What can you say to help? I already know I’m going to weaken and see him once. And now he’s announced he’s coming back to Winnipeg to see me in July. I am so curious, but what if it upsets my whole life?
— Married Woman Now, River Heights
Dear Married Woman: What if you don’t see him? You will build him up in your imagination and get into the dreamy “what ifs” again. When you do see him, pick a neutral place for lunch and see him in plain light. He’s got a lot of nerve walking back into your life. Don’t let him invite you to a romantic dinner situation in a dark place. You need to see him, warts and all.
It’s highly likely you won’t think he’s so hot now that you’re not a teenager, and have some adult wisdom. You should note he didn’t say he had pined for you all these years. Think about that.
Plus, he didn’t have the backbone to tell his parents to get stuffed when they insisted he drop you to be with the girl they picked for him. It sounds like he and his wife did a lot of cheating, which tells you something else about his character.
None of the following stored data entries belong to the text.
Lemma plot_data_unsupported_mode_witness :
  py_eq (Some "Bar Plot") "Line Plot" = false
  /\ py_eq (Some "Bar Plot") "Scatter Plot" = false
  /\ plot_data frame_a (Some "t") (Some "v1") "a.csv - v1 vs t" (Some "Bar Plot") [] =
     (inr (go.Figure_ []), [] ++ [UnsupportedPlotType (py_str (Some "Bar Plot"))])%list
  /\ diag_text (UnsupportedPlotType (py_str (Some "Bar Plot")))
     = "Unsupported plot type: " ++ py_str (Some "Bar Plot")
  /\ (forall figs config,
        plot_type config = Some "Bar Plot" ->
        render_one figs config [] =
        (inr (figs ++ [go.Figure_ []]), [] ++ [UnsupportedPlotType (py_str (Some "Bar Plot"))])%list).
Proof.
  split; [reflexivity |]. split; [reflexivity |].
  apply (plot_data_unsupported_mode frame_a (Some "t") (Some "v1") "a.csv - v1 vs t"
           (Some "Bar Plot") []); reflexivity.
Defined.

Lemma plot_data_line_vs_scatter_witness :
  getitem frame_a (Some "t") = inr [SInt 0; SInt 1]
  /\ getitem frame_a (Some "v1") = inr [SInt 5; SInt 7]
  /\ exists lay,
    plot_data frame_a (Some "t") (Some "v1") "a.csv - v1 vs t" (Some "Line Plot") [] =
      (inr {| go.data := [{| go.x := [SInt 0; SInt 1]; go.y := [SInt 5; SInt 7];
                             go.mode := "lines" |}];
              go.layout := lay |}, [])
    /\ plot_data frame_a (Some "t") (Some "v1") "a.csv - v1 vs t" (Some "Scatter Plot") [] =
      (inr {| go.data := [{| go.x := [SInt 0; SInt 1]; go.y := [SInt 5; SInt 7];
                             go.mode := "markers" |}];
              go.layout := lay |}, [])
    /\ go.title lay = Some "a.csv - v1 vs t" /\ go.xaxis_title lay = Some "t"
    /\ go.yaxis_title lay = Some "v1" /\ has_dark_theme lay = true.
Proof.
  split; [reflexivity |]. split; [reflexivity |].
  apply (plot_data_line_vs_scatter frame_a (Some "t") (Some "v1") "a.csv - v1 vs t"
           [SInt 0; SInt 1] [SInt 5; SInt 7] []); reflexivity.
Defined.
(* ===== verification/Expiry.v ===== *)
(** * Open holds and their deadline heap (internal/engine/accounts.go, lines 11-25)

    A hold is a [pendingEntry] allocated once and shared, by pointer, between
    the manager's [pending] map and the [expiry] heap: a partial settlement
    writes through the map and is seen through the heap.  Pointers are
    addresses into a store of entries, and the heap is a slice of addresses.
    [expiryHeap] implements the heap interface, so the laws of [Heap] apply. *)

From S2P Require Import Prelude Core Heap.

Record pendingEntry := mkPending {
  pe_transfer : Transfer;
  pe_expires : Z;
  pe_heapIdx : nat }.

Definition set_heapIdx (i : nat) (e : pendingEntry) : pendingEntry :=
  mkPending (pe_transfer e) (pe_expires e) i.
Definition set_transfer (t : Transfer) (e : pendingEntry) : pendingEntry :=
  mkPending t (pe_expires e) (pe_heapIdx e).

(** The slice of pointers, with the store they point into. *)
Record expiryHeap := mkExpiry {
  es_store : gmap nat pendingEntry;
  es_arr : list nat }.

(** [h[i].expires]; an index out of range is a panic in Go, and [expiry_wf]
    keeps every index the package uses in range. *)
Definition expires_at (h : expiryHeap) (a : nat) : Z :=
  match es_store h !! a with Some e => pe_expires e | None => 0 end.

Definition expiry_Less (i j : nat) (h : expiryHeap) : bool :=
  match es_arr h !! i, es_arr h !! j with
  | Some a, Some b => expires_at h a <? expires_at h b
  | _, _ => false
  end.

Definition expiry_Swap (i j : nat) (h : expiryHeap) : expiryHeap :=
  match es_arr h !! i, es_arr h !! j with
  | Some a, Some b =>
      mkExpiry (alter (set_heapIdx j) a (alter (set_heapIdx i) b (es_store h)))
        (<[i:=b]> (<[j:=a]> (es_arr h)))
  | _, _ => h
  end.

Definition expiry_Push (a : nat) (h : expiryHeap) : expiryHeap :=
  mkExpiry (alter (set_heapIdx (length (es_arr h))) a (es_store h)) (es_arr h ++ [a]).

Definition expiry_Pop (h : expiryHeap) : expiryHeap * option nat :=
  let n := length (es_arr h) in
  (mkExpiry (es_store h) (take (n - 1) (es_arr h)), es_arr h !! (n - 1)%nat).

#[export] Instance expiry_interface : HeapInterface expiryHeap nat := {
  Len h := length (es_arr h);
  Less := expiry_Less;
  Swap := expiry_Swap;
  IPush := expiry_Push;
  IPop := expiry_Pop }.

(** ** The laws *)

(** Every pointer is allocated, appears once, and knows its position. *)
Definition expiry_wf (h : expiryHeap) : Prop :=
  NoDup (es_arr h) /\
  forall i a, es_arr h !! i = Some a -> exists e, es_store h !! a = Some e /\ pe_heapIdx e = i.

Definition expiry_view (h : expiryHeap) : list (nat * Z) :=
  (fun a => (a, expires_at h a)) <$> es_arr h.

(** What the heap operations leave alone: the entries but for [heapIdx]. *)
Definition entries_rest (s : gmap nat pendingEntry) : gmap nat (Transfer * Z) :=
  (fun e => (pe_transfer e, pe_expires e)) <$> s.

Lemma entries_rest_alter i a s : entries_rest (alter (set_heapIdx i) a s) = entries_rest s.
Proof.
  unfold entries_rest. apply map_eq. intros k. rewrite !lookup_fmap, lookup_alter.
  case_decide; subst; [|done]. by destruct (s !! k).
Qed.

Lemma expires_at_rest h h' a :
  entries_rest (es_store h) = entries_rest (es_store h') -> expires_at h a = expires_at h' a.
Proof.
  intros E. apply (f_equal (fun m => m !! a)) in E. unfold entries_rest in E.
  rewrite !lookup_fmap in E. unfold expires_at.
  destruct (es_store h !! a), (es_store h' !! a); naive_solver.
Qed.

Lemma swap_rest i j h : entries_rest (es_store (expiry_Swap i j h)) = entries_rest (es_store h).
Proof. unfold expiry_Swap. repeat case_match; simpl; by rewrite ?entries_rest_alter. Qed.

Lemma swap_arr i j h : es_arr (expiry_Swap i j h) = swapl i j (es_arr h).
Proof. unfold expiry_Swap, swapl. by repeat case_match. Qed.

Lemma swapl_fmap {A B} (f : A -> B) i j l : swapl i j (f <$> l) = f <$> swapl i j l.
Proof.
  unfold swapl. rewrite !list_lookup_fmap.
  destruct (l !! i), (l !! j); simpl; by rewrite ?list_fmap_insert.
Qed.

Lemma view_rest h h' : es_arr h = es_arr h' ->
  entries_rest (es_store h) = entries_rest (es_store h') -> expiry_view h = expiry_view h'.
Proof.
  intros Ea Er. unfold expiry_view. rewrite Ea. apply list_fmap_ext. intros i a _.
  by rewrite (expires_at_rest h h').
Qed.

Lemma expiry_swap_wf h i j : expiry_wf h -> expiry_wf (expiry_Swap i j h).
Proof.
  intros [Hnd Hidx]. pose proof (swap_arr i j h) as Earr.
  split; [rewrite Earr, swapl_Permutation; done|].
  unfold expiry_Swap in *. destruct (es_arr h !! i) as [a|] eqn:Ei; [|done].
  destruct (es_arr h !! j) as [b|] eqn:Ej; [|done]. simpl in *.
  pose proof (lookup_lt_Some _ _ _ Ei). pose proof (lookup_lt_Some _ _ _ Ej).
  intros k c Hk. rewrite Earr, lookup_swapl in Hk by done.
  destruct (Hidx _ _ Ei) as (ea & Ea & _), (Hidx _ _ Ej) as (eb & Eb & _).
  assert (Hab : a = b -> i = j) by (intros ->; by eapply NoDup_lookup).
  assert (Hc : forall k' c', es_arr h !! k' = Some c' -> c' = a -> k' = i)
    by (intros k' c' ? ->; by eapply NoDup_lookup).
  assert (Hd : forall k' c', es_arr h !! k' = Some c' -> c' = b -> k' = j)
    by (intros k' c' ? ->; by eapply NoDup_lookup).
  case_decide as Hki; [|case_decide as Hkj].
  - subst k. rewrite Ej in Hk. injection Hk as <-. destruct (decide (a = b)) as [->|Hne].
    + rewrite lookup_alter_eq, lookup_alter_eq, Eb. eexists. split; [done|]. simpl. symmetry. auto.
    + rewrite lookup_alter_ne, lookup_alter_eq, Eb by done. eexists. split; done.
  - subst k. rewrite Ei in Hk. injection Hk as <-. rewrite lookup_alter_eq.
    rewrite (lookup_alter_ne _ _ b a), Ea by naive_solver. eexists. split; done.
  - destruct (Hidx _ _ Hk) as (e & E & Hi). exists e. split; [|done].
    rewrite !lookup_alter_ne; [done|..]; intros <-; eauto.
Qed.

#[export] Program Instance expiry_laws : HeapLaws expiryHeap nat (nat * Z) := {
  view := expiry_view;
  hkey := snd;
  ref := fst;
  hwf := expiry_wf }.
Next Obligation. intros h. simpl. unfold expiry_view. by rewrite length_fmap. Qed.
Next Obligation.
  intros h i j a b _ Ha Hb. simpl. unfold expiry_Less, expiry_view in *.
  rewrite list_lookup_fmap in Ha, Hb.
  destruct (es_arr h !! i), (es_arr h !! j); by simplify_eq/=.
Qed.
Next Obligation. intros h i j. apply expiry_swap_wf. Qed.
Next Obligation.
  intros h i j _. simpl. unfold expiry_view at 2. rewrite swapl_fmap, <- swap_arr.
  unfold expiry_view. apply list_fmap_ext. intros k a _.
  by rewrite (expires_at_rest _ _ a (swap_rest i j h)).
Qed.
Next Obligation.
  intros h l a [Hnd Hidx] Hv. unfold expiry_view in Hv.
  apply fmap_app_inv in Hv as (l1 & l2 & -> & Hl2 & Harr).
  symmetry in Hl2. apply fmap_cons_inv in Hl2 as (x & l3 & -> & Hl3 & ->).
  symmetry in Hl3. apply fmap_nil_inv in Hl3 as ->.
  simpl. unfold expiry_Pop. rewrite Harr, length_app. simpl.
  replace (length l1 + 1 - 1)%nat with (length l1) by lia.
  rewrite take_app_length, lookup_app_r, Nat.sub_diag by lia. simpl.
  eexists. split; [done|]. split; [|done].
  rewrite Harr in Hnd, Hidx. split; simpl.
  - by apply NoDup_app in Hnd as (? & _).
  - intros i c Hc. apply Hidx. by apply lookup_app_l_Some.
Qed.

(** ** The heap calls of the manager *)

Lemma rest_closed R : forall i j h, entries_rest (es_store h) = R ->
  entries_rest (es_store (Swap i j h)) = R.
Proof. intros i j h <-. apply swap_rest. Qed.

Lemma arr_of_view h : es_arr h = fst <$> expiry_view h.
Proof. unfold expiry_view. rewrite <- list_fmap_compose. by rewrite list_fmap_id. Qed.

Lemma push_rest a h : entries_rest (es_store (heap_Push a h)) = entries_rest (es_store h).
Proof.
  unfold heap_Push. apply up_closed with (P := fun h' => entries_rest (es_store h') = _);
    [apply rest_closed|]. apply entries_rest_alter.
Qed.

Lemma pop_closed R h : entries_rest (es_store h) = R -> entries_rest (es_store (IPop h).1) = R.
Proof. done. Qed.

Lemma remove_rest i h : entries_rest (es_store (heap_Remove i h).1) = entries_rest (es_store h).
Proof.
  unfold heap_Remove. apply pop_closed.
  set (P := fun h' => entries_rest (es_store h') = entries_rest (es_store h)).
  assert (Hc : forall i j h', P h' -> P (Swap i j h')) by (intros ???; apply rest_closed).
  case_match; [|done]. pose proof (down_closed P Hc (Len h - 1) i (Len h - 1) (Swap i (Len h - 1) h)
    (Hc _ _ _ eq_refl)) as Hd.
  destruct (down _ _ _ _) as [h1 b]. simpl in Hd. case_match; [done|]. by apply up_closed.
Qed.

Lemma heap_pop_rest h : entries_rest (es_store (heap_Pop h).1) = entries_rest (es_store h).
Proof.
  unfold heap_Pop.
  set (P := fun h' => entries_rest (es_store h') = entries_rest (es_store h)).
  assert (Hc : forall i j h', P h' -> P (Swap i j h')) by (intros ???; apply rest_closed).
  pose proof (down_closed P Hc (Len h - 1) 0 (Len h - 1) (Swap 0 (Len h - 1) h)
    (Hc _ _ _ eq_refl)) as Hd.
  by destruct (down _ _ _ _).
Qed.

Lemma expiry_push_spec h a e : heap_ok h -> es_store h !! a = Some e -> a ∉ es_arr h ->
  heap_ok (heap_Push a h) /\ es_arr (heap_Push a h) ≡ₚ a :: es_arr h.
Proof.
  intros [[Hnd Hidx] Ho] Ea Hna.
  assert (Hv : view (IPush a h) = view h ++ [(a, expires_at h a)]).
  { change (expiry_view (expiry_Push a h) = expiry_view h ++ [(a, expires_at h a)]).
    unfold expiry_view. simpl. rewrite fmap_app. simpl.
    assert (E : forall b, expires_at (expiry_Push a h) b = expires_at h b)
      by (intros; apply expires_at_rest, entries_rest_alter).
    f_equal; [apply list_fmap_ext; intros; by rewrite E|by rewrite E]. }
  destruct (heap_Push_spec h a (a, expires_at h a)) as [Hok Hp]; [|done|done|].
  - split; simpl.
    + apply NoDup_app. split; [done|]. split; [|apply NoDup_singleton].
      intros x Hx ->%list_elem_of_singleton. done.
    + intros i b [Hb|[Hi Hb]]%lookup_app_Some.
      * destruct (Hidx _ _ Hb) as (eb & Eb & ?). exists eb.
        rewrite lookup_alter_ne; [done|]. intros <-. apply Hna. by apply list_elem_of_lookup_2 in Hb.
      * apply list_lookup_singleton_Some in Hb as [Hi0 <-]. exists (set_heapIdx (length (es_arr h)) e).
        rewrite lookup_alter_eq, Ea. split; [done|]. simpl. lia.
  - split; [done|]. rewrite !arr_of_view. change (fst <$> view (heap_Push a h) ≡ₚ a :: (fst <$> view h)).
    by rewrite Hp.
Qed.

Lemma view_lookup h i a : es_arr h !! i = Some a -> view h !! i = Some (a, expires_at h a).
Proof.
  intros E. change (expiry_view h !! i = Some (a, expires_at h a)). unfold expiry_view.
  by rewrite list_lookup_fmap, E.
Qed.

Lemma arr_perm h h' (x : nat * Z) : x :: view h' ≡ₚ view h -> x.1 :: es_arr h' ≡ₚ es_arr h.
Proof.
  intros E. rewrite !arr_of_view. change (fst <$> x :: view h' ≡ₚ fst <$> view h). by rewrite E.
Qed.

Lemma expiry_remove_spec h i a : heap_ok h -> es_arr h !! i = Some a ->
  heap_ok (heap_Remove i h).1 /\ a :: es_arr (heap_Remove i h).1 ≡ₚ es_arr h.
Proof.
  intros Hok E. apply view_lookup in E.
  destruct (heap_Remove_spec h i _ Hok E) as (h' & -> & ? & Hp). split; [done|].
  by apply arr_perm in Hp.
Qed.

Lemma expiry_pop_spec h a : heap_ok h -> es_arr h !! 0%nat = Some a ->
  heap_ok (heap_Pop h).1 /\ a :: es_arr (heap_Pop h).1 ≡ₚ es_arr h.
Proof.
  intros Hok E. apply view_lookup in E.
  destruct (heap_Pop_spec h _ Hok E) as (h' & -> & ? & Hp). split; [done|].
  by apply arr_perm in Hp.
Qed.

(** The first entry has the earliest deadline. *)
Lemma expiry_top h a b : heap_ok h -> es_arr h !! 0%nat = Some a -> b ∈ es_arr h ->
  expires_at h a <= expires_at h b.
Proof.
  intros Hok E (i & Hi)%list_elem_of_lookup. apply view_lookup in E, Hi.
  apply (heap_root_min h (a, expires_at h a) (b, expires_at h b) Hok E).
  by apply list_elem_of_lookup_2 in Hi.
Qed.
(* ===== verification/AccountsRefine.v ===== *)
(** * The manager implements the abstract ledger

    [good] is the representation invariant of [AccountManager]: the index
    matches the slice, the pointers of the pending map and of the deadline heap
    agree, the heap is ordered.  [abs] is the ledger a manager stands for. *)

From S2P Require Import Prelude Core Uint128 Balance Heap Expiry Accounts LedgerSpec.

(** The entries without their heap positions. *)
Definition rest (m : AccountManager) : gmap nat (Transfer * Z) := entries_rest (m_entries m).

Record struct (m : AccountManager) : Prop := {
  s_index : forall id i, m_index m !! id = Some i ->
    exists a, m_accounts m !! i = Some a /\ a_ID a = id;
  s_accounts : forall i a, m_accounts m !! i = Some a -> m_index m !! a_ID a = Some i;
  s_pending : forall id p, m_pending m !! id = Some p ->
    exists t x, rest m !! p = Some (t, x) /\ t_ID t = id /\ forall d, deadline t = Some d -> x = d;
  s_heap : heap_ok (expiry_of m);
  s_expiry : forall p, p ∈ m_expiry m <->
    exists id t x, m_pending m !! id = Some p /\ rest m !! p = Some (t, x) /\ deadline t <> None;
  s_next : forall p tx, rest m !! p = Some tx -> (p < m_next m)%nat }.

Definition abs (m : AccountManager) : Ledger :=
  mkLedger (acc_at m <$> m_index m) ((fun p => pe_transfer (entry_at m p)) <$> m_pending m)
    (m_clock m) (m_transfers m) (m_history m).

Definition good (m : AccountManager) : Prop := struct m /\ inv (abs m).

(** [m'] is [m] with its accounts slice rewritten, to the effect [g]. *)
Definition writes (m m' : AccountManager) (g : gmap ID Account -> gmap ID Account) : Prop :=
  (exists l, m' = set_accounts l m) /\ struct m' /\ l_accounts (abs m') = g (l_accounts (abs m)).

(** ** Entries *)

Lemma rest_lookup m p t x :
  rest m !! p = Some (t, x) <-> exists e, m_entries m !! p = Some e /\ pe_transfer e = t /\ pe_expires e = x.
Proof.
  unfold rest, entries_rest. rewrite lookup_fmap. destruct (m_entries m !! p) as [e|]; simpl.
  - split; [intros [= <- <-]; eauto|]. by intros (e' & [= <-] & <- & <-).
  - split; [done|]. by intros (? & ? & _).
Qed.

Lemma entry_rest m p t x : rest m !! p = Some (t, x) ->
  pe_transfer (entry_at m p) = t /\ pe_expires (entry_at m p) = x.
Proof. intros (e & E & <- & <-)%rest_lookup. unfold entry_at. by rewrite E. Qed.

Lemma holds_lookup m id p t x : m_pending m !! id = Some p -> rest m !! p = Some (t, x) ->
  l_holds (abs m) !! id = Some t.
Proof.
  intros E Er. simpl. rewrite lookup_fmap, E. simpl. f_equal. by eapply entry_rest.
Qed.

Lemma holds_pending m id t : struct m -> l_holds (abs m) !! id = Some t ->
  exists p x, m_pending m !! id = Some p /\ rest m !! p = Some (t, x)
    /\ t_ID t = id /\ forall d, deadline t = Some d -> x = d.
Proof.
  intros Hs E. simpl in E. rewrite lookup_fmap in E.
  destruct (m_pending m !! id) as [p|] eqn:Ep; [|done]. simpl in E.
  destruct (s_pending _ Hs _ _ Ep) as (t' & x & Er & Hid & Hx).
  destruct (entry_rest _ _ _ _ Er) as [Et _]. exists p, x. simplify_eq. done.
Qed.

Lemma pending_None m id : m_pending m !! id = None <-> l_holds (abs m) !! id = None.
Proof. simpl. rewrite lookup_fmap. by destruct (m_pending m !! id). Qed.

(** Two managers with the same entries, up to heap positions, and the same
    pending map have the same holds. *)
Lemma holds_ext m m' : rest m = rest m' -> m_pending m = m_pending m' -> struct m ->
  l_holds (abs m) = l_holds (abs m').
Proof.
  intros Er Ep Hs. simpl. rewrite <- Ep. apply map_eq. intros id. rewrite !lookup_fmap.
  destruct (m_pending m !! id) as [p|] eqn:E; [|done]. simpl.
  destruct (s_pending _ Hs _ _ E) as (t & x & R & _). pose proof R as R'. rewrite Er in R'.
  by rewrite (proj1 (entry_rest _ _ _ _ R)), (proj1 (entry_rest _ _ _ _ R')).
Qed.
And no kids? Did both your ex and his wife not want children? Compare that to your husband, the father of your kids. With luck, you’ll leave that lunch with Prince Not-So-Charming thinking you dodged a bullet.
Dear Miss Lonelyhearts: My women friends and my medications protect me from my down moods, so my new boyfriend doesn’t know I sometimes suffer from depression. Should I tell him?
It’s been two months and he doesn’t know I take pills. He’s as healthy as a horse and has a sunny disposition.
Please tell me what is the decent thing to do. I have never been even close to suicidal, but I know people with depression who get that way. Help!
— Keeping a Secret, Downtown
Dear Secret: If this relationship seems to be going somewhere important, tell him soon you take medications for depression and they seem to work well. He may think that’s important, or not. Get it off your chest — and watch his reaction. If he freaks out, he’s probably not the Steady Eddie guy you need.
If he asks a few questions, answer them without resentment, as he’s reacting normally with curiosity as to what this means for you and for him. If he laughs and tells you what medications he’s on, and that he has been hiding this out of fear of your judgment, you can get it all out on the table and take your relationship to a new level of friendship and intimacy.